Within a few days, a stent – a microstructure to hold up the arterial walls – had been put into the affected area through a procedure called angioplasty involving inserting a catheter through the major blood vessels to the heart. And the patient was as good as new – almost.

The total treatment cost – a paltry RM1 - because the husband of the lady was a government servant.

That’s one of many, many examples of those who have been helped by IJN, set up as a separate body from the Kuala Lumpur General Hospital in 1992, three years after then prime minister Tun Dr Mahathir Mohamad had a heart-bypass operation at the hospital.

IJN became a boon for countless heart patients – not just government servants and their dependents but also many from the private sector who came there for not only its courteous and polite service but also its competence and reasonable charges.

For many of them, and for large sections of the Malaysian public, the very idea of privatising IJN is shocking because charges will rise to astronomical levels.

The question to ask is whether there will be a net benefit to the public or Government from privatising IJN. If there is any reasonable doubt that there will be no net benefit, then the privatisation should simply not be undertaken.

Having a bypass at a private hospital is likely to be several times the cost if you had it at IJN and the care and competency is likely to be the same or even better at IJN, especially since the motive will not be mere profit.

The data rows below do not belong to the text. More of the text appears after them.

(* ===== verification/Members.v ===== *)
(** The commands of sets (commands/set.cpp): a set is a meta record with the number of its members
    and a record for every member, under its name. The meta record also keeps the member where the
    next SPOP starts. *)

From Stdlib Require Import Strings.Byte ZArith Lia.
From stdpp Require Import base list numbers strings gmap.
From S2P Require Import Prelude Status Varint Strings Number Record RecordValue RecordMeta ReplLog BinlogSeq Txn Store Cursor Command Keys.

Local Open Scope Z_scope.

(** [std::set] of strings. *)
Fixpoint sset_insert (k : bytes) (l : list bytes) : list bytes :=
  match l with
  | [] => [k]
  | k' :: l' => if bool_decide (k = k') then l else if bytes_lt k k' then k :: l else k' :: sset_insert k l'
  end.

Definition sset_erase (k : bytes) (l : list bytes) : list bytes := List.filter (fun x => negb (bool_decide (x = k))) l.

(** The loops that look at the records with a prefix. *)
Fixpoint prefix_fold {BM : BuildMode} {A} (fuel : nat) (step : A -> RecordKey * RecordValue -> M A) (prefix : bytes) (cursor : DataCursor) (acc : A) : M A :=
  match fuel with
  | O => Crash CUndefined
  | S fuel' =>
      '(cursor, exptRcd) ← BasicDataCursor_next cursor;
      match exptRcd with
      | Throw ERR_EXHAUST _ => Ret acc
      | Throw code msg => Throw code msg
      | Crash c => Crash c
      | Ret rcd =>
          p ← RecordKey_prefixPk (fst rcd);
          if negb (bool_decide (p = prefix)) then Ret acc else
          acc ← step acc rcd;
          prefix_fold fuel' step prefix cursor acc
      end
  end.

Section Members.
Context {BM : BuildMode} {T : Type} `{RocksIter T}.
Variable cfg : StoreCfg.
Variable sess : SessionCtx.
Variable now : Z.
(** The chunk of a key, and [expireKeyIfNeeded] of a key. *)
Variable chunkOf : bytes -> Z.
Variable readMeta : bytes -> World (T := T) -> M (World (T := T) * M RecordValue).
(** The check of the memory that the command has used. *)
Variable memLimit : Z -> M unit.

#[local] Abbreviation World := (World (T := T)).

Definition set_key (key : bytes) : RecordKey := RecordKey_new (chunkOf key) (sc_dbId sess) RT_SET_META key [] 0.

Privatisation on the other hand is based purely on the profit motive and to extract for the investor the maximum possible return from the initial outlay. If the private sector can pay a price for IJN, yes, it would benefit the Government. But at what price?

Inevitably rates will go up. If government servants and dependents get free treatment, others will have to be charged more. The only way that profits can be increased substantially is to raise rates.

Look at every privatisation done in the country. Did any company bring down rates because they were more efficient? No.

No profit-motivated private sector organisation should be entrusted with the role of providing affordable healthcare to the public at large.

Let them cater to those who can afford to pay for the services and build up their own capability and service instead of usurping all that the Government has built at its own expense and effort over many years.

The IJN is a unique institution in the annals of government. It has been far more successful than most. It offers courteous and competent service at very reasonable cost and it is one of the best heart centres in the region. Why should the Government give it up?

There are some things that should not be up for sale at any price. Affordable health care for the general public is one of them.